▶ _What the task asks_: Using the records below, transcribe word for word the stretch from the line that contains "cbn [withTargetYear isTimeMachineMode" through the line that contains "category is [SOCIETY]", both end lines included, and nothing else.

•••

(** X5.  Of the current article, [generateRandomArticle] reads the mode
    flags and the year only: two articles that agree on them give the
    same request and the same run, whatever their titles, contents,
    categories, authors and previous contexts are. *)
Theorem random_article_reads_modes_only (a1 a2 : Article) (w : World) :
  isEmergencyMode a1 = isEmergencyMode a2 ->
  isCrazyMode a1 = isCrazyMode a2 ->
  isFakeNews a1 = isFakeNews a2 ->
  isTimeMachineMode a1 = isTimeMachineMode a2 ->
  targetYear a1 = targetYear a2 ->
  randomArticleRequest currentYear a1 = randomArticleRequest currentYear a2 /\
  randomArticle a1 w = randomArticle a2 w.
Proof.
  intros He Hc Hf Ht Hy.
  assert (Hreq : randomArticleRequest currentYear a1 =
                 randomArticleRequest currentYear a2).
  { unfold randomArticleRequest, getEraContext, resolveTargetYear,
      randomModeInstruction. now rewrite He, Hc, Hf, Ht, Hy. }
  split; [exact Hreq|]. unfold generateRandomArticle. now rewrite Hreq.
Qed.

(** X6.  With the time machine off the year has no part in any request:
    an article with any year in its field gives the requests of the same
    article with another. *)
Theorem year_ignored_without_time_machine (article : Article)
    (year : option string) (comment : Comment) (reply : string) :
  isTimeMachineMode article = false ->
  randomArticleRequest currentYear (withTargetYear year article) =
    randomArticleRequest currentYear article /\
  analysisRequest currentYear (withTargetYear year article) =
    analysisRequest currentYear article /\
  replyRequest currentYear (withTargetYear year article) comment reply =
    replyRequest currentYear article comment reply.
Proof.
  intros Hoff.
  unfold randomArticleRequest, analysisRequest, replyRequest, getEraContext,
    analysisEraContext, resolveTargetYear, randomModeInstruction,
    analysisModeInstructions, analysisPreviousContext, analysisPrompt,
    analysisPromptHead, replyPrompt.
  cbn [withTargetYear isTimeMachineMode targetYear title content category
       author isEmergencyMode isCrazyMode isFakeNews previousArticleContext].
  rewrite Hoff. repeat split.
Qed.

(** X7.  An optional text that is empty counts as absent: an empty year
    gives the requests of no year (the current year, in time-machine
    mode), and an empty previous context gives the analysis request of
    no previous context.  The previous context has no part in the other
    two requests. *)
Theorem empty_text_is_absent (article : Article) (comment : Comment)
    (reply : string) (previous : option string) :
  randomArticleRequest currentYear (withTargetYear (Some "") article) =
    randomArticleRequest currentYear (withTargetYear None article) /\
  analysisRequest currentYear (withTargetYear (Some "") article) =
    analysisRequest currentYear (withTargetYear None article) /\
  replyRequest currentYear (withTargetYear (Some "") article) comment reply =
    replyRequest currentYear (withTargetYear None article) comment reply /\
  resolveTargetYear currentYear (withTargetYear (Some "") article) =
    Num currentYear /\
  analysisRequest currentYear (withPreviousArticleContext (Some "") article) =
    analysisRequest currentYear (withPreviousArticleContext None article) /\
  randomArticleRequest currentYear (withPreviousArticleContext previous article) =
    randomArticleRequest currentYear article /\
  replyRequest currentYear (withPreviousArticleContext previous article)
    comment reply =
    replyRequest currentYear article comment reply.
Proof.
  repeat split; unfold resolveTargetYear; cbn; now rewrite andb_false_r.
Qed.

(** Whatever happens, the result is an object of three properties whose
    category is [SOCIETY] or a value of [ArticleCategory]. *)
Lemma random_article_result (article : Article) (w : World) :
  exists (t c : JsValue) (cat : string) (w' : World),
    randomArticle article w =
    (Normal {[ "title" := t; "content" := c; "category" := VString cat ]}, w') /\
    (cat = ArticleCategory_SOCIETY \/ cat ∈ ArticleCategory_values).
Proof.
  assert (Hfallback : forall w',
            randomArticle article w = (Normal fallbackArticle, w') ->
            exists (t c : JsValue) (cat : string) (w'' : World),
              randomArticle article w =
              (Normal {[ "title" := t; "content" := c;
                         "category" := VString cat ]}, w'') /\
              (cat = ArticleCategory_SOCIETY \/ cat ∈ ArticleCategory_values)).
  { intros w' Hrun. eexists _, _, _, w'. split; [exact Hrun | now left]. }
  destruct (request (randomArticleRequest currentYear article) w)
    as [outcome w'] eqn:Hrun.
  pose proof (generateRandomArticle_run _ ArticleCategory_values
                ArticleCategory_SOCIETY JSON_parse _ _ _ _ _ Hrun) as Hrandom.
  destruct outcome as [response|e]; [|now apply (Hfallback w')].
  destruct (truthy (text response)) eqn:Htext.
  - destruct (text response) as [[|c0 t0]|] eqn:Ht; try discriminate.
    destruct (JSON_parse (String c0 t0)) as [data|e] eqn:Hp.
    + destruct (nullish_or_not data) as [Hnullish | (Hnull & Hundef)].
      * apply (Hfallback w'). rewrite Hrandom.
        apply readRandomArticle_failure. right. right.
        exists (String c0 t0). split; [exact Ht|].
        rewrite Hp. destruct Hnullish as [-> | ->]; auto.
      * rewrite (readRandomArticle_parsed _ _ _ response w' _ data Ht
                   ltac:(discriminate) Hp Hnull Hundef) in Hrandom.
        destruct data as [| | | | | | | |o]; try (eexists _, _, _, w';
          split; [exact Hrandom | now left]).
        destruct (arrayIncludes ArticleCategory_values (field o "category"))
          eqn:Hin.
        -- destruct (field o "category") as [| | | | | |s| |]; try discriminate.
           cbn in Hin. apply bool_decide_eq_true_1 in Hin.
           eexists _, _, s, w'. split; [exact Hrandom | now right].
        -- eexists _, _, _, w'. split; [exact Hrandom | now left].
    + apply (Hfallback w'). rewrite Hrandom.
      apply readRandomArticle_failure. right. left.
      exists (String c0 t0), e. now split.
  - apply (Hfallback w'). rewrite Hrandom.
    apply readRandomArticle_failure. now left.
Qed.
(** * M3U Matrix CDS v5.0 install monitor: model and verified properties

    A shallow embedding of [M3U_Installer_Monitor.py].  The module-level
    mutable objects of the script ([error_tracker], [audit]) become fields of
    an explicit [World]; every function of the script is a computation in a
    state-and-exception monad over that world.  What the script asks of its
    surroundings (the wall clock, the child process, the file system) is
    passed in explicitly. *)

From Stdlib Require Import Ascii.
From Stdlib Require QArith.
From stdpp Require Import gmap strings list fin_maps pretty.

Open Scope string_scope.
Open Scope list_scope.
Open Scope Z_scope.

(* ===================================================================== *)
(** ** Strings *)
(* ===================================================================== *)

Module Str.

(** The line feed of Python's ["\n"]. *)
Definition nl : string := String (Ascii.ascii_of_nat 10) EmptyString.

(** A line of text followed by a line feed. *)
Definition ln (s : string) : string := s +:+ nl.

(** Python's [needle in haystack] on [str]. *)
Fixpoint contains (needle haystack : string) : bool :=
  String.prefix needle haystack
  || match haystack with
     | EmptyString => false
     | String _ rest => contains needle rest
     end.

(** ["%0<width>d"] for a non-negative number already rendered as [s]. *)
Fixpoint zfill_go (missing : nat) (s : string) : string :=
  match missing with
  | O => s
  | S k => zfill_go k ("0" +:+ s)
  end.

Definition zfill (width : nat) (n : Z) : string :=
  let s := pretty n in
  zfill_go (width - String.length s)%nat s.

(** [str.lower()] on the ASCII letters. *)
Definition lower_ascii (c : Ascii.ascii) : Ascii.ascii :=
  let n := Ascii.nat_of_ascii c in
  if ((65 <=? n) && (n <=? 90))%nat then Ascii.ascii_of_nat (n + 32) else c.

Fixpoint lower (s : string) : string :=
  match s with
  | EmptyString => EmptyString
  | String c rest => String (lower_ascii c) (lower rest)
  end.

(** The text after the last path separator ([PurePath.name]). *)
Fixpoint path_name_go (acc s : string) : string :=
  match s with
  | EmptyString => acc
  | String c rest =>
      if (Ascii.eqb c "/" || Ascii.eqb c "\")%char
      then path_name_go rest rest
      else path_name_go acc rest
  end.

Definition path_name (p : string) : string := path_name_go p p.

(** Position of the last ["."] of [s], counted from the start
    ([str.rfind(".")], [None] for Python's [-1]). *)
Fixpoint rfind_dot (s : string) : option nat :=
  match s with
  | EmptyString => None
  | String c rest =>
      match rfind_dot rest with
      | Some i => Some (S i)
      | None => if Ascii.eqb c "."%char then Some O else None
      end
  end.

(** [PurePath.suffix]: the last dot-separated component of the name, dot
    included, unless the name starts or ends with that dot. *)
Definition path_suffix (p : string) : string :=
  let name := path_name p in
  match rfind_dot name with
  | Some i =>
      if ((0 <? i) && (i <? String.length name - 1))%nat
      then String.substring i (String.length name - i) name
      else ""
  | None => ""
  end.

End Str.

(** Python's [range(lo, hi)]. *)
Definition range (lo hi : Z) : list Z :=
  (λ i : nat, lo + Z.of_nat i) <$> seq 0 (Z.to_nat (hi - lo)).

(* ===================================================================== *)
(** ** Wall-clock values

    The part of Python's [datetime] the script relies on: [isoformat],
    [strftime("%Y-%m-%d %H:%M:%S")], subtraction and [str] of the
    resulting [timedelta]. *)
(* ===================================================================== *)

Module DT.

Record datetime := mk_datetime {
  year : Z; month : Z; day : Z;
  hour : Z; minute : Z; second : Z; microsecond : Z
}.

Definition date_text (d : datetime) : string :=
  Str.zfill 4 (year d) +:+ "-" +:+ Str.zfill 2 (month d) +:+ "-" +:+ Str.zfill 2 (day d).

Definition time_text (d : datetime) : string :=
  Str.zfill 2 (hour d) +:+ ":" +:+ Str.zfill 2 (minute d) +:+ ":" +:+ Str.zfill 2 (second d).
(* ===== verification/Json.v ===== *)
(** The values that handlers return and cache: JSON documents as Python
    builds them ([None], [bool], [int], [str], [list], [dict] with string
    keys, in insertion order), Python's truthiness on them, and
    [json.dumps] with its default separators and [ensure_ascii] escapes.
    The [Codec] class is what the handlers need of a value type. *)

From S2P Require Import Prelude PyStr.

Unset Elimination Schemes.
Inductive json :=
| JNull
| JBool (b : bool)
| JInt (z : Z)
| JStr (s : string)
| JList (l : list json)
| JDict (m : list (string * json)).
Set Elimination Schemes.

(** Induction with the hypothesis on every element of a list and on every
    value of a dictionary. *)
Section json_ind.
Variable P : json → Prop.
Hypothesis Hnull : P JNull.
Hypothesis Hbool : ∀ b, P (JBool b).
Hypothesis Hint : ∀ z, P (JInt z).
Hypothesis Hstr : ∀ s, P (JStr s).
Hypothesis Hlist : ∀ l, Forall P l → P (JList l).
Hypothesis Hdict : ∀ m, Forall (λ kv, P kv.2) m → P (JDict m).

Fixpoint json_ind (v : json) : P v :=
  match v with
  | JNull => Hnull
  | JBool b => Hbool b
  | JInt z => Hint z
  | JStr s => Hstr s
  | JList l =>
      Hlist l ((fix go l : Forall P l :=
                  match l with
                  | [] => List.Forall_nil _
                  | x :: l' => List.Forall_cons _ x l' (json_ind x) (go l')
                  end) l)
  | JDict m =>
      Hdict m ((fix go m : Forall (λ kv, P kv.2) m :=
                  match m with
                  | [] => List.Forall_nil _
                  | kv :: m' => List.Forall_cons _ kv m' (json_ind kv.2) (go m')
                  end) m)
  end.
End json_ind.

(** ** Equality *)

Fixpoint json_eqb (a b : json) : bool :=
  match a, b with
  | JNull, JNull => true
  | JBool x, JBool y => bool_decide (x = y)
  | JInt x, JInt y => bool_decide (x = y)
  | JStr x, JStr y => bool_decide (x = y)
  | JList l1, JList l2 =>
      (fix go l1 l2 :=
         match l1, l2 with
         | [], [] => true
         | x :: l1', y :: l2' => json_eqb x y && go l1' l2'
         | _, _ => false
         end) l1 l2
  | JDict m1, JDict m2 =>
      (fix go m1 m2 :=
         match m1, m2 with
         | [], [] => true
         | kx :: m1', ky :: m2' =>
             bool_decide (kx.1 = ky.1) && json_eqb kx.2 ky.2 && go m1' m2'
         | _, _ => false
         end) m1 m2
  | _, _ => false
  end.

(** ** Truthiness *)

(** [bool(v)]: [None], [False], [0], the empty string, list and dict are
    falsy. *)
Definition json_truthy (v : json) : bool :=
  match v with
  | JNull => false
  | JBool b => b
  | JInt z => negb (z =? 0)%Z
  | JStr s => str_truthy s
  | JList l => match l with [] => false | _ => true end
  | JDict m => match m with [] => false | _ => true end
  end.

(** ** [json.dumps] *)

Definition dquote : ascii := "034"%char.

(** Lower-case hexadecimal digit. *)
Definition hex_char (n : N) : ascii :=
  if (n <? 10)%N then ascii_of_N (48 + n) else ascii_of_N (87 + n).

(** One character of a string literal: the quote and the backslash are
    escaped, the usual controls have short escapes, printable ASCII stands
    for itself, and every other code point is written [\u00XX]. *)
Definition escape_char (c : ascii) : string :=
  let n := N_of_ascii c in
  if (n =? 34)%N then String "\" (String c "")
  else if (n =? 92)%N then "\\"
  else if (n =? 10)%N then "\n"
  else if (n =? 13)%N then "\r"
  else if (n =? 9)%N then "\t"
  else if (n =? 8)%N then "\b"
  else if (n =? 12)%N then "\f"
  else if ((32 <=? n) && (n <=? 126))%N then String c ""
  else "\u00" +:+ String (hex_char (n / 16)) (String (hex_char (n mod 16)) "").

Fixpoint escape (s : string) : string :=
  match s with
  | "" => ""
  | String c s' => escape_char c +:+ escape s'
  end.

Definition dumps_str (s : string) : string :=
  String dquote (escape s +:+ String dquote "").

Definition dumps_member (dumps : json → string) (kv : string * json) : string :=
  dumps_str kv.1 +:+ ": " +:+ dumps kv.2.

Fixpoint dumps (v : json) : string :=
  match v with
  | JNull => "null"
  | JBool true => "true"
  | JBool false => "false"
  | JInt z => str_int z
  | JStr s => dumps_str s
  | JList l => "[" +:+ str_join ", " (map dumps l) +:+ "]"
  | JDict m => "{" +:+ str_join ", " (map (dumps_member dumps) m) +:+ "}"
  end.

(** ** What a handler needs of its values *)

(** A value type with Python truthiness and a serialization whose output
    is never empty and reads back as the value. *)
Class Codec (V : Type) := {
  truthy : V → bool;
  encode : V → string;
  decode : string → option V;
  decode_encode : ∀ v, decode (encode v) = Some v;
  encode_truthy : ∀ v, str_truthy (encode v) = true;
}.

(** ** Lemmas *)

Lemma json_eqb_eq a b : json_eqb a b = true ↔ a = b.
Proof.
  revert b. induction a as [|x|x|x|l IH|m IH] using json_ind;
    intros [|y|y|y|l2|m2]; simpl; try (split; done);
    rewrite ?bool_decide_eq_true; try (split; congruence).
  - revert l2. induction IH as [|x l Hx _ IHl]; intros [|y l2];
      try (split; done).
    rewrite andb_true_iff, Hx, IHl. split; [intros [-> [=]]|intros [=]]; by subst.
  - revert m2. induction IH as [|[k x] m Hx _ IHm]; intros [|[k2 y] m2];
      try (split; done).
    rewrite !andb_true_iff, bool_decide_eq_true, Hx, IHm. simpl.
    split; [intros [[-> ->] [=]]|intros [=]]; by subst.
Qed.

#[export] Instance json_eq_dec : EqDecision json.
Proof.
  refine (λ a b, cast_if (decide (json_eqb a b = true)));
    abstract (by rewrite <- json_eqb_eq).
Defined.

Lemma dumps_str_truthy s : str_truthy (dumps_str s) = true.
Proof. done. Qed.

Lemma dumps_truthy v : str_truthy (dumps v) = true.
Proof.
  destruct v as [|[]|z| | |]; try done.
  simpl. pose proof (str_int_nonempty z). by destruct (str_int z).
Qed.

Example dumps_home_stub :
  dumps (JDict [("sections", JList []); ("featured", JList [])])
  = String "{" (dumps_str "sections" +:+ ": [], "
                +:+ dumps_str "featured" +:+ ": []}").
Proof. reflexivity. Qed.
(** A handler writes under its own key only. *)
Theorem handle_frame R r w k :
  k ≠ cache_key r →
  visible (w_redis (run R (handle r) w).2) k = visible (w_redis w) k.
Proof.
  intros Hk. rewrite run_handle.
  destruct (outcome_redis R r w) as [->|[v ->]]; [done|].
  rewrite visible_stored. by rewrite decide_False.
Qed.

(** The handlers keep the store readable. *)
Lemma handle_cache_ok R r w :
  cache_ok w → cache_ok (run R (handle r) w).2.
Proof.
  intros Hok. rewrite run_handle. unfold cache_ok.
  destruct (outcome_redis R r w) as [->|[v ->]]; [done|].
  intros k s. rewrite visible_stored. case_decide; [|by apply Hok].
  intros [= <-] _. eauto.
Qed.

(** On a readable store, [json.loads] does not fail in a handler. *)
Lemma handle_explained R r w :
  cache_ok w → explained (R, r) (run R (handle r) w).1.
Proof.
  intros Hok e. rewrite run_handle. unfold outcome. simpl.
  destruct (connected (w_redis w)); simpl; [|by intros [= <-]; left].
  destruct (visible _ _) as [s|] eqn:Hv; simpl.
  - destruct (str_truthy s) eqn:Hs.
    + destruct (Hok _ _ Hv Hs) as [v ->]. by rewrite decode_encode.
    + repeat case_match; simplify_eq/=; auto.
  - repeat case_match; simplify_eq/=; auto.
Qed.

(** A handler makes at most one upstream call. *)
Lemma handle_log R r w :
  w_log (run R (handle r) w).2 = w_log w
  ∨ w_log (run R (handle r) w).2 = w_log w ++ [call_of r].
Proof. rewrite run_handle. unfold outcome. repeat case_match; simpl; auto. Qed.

•••

▶ _Output for this task_:
  cbn [withTargetYear isTimeMachineMode targetYear title content category
       author isEmergencyMode isCrazyMode isFakeNews previousArticleContext].
  rewrite Hoff. repeat split.
Qed.

(** X7.  An optional text that is empty counts as absent: an empty year
    gives the requests of no year (the current year, in time-machine
    mode), and an empty previous context gives the analysis request of
    no previous context.  The previous context has no part in the other
    two requests. *)
Theorem empty_text_is_absent (article : Article) (comment : Comment)
    (reply : string) (previous : option string) :
  randomArticleRequest currentYear (withTargetYear (Some "") article) =
    randomArticleRequest currentYear (withTargetYear None article) /\
  analysisRequest currentYear (withTargetYear (Some "") article) =
    analysisRequest currentYear (withTargetYear None article) /\
  replyRequest currentYear (withTargetYear (Some "") article) comment reply =
    replyRequest currentYear (withTargetYear None article) comment reply /\
  resolveTargetYear currentYear (withTargetYear (Some "") article) =
    Num currentYear /\
  analysisRequest currentYear (withPreviousArticleContext (Some "") article) =
    analysisRequest currentYear (withPreviousArticleContext None article) /\
  randomArticleRequest currentYear (withPreviousArticleContext previous article) =
    randomArticleRequest currentYear article /\
  replyRequest currentYear (withPreviousArticleContext previous article)
    comment reply =
    replyRequest currentYear article comment reply.
Proof.
  repeat split; unfold resolveTargetYear; cbn; now rewrite andb_false_r.
Qed.

(** Whatever happens, the result is an object of three properties whose
    category is [SOCIETY] or a value of [ArticleCategory]. *)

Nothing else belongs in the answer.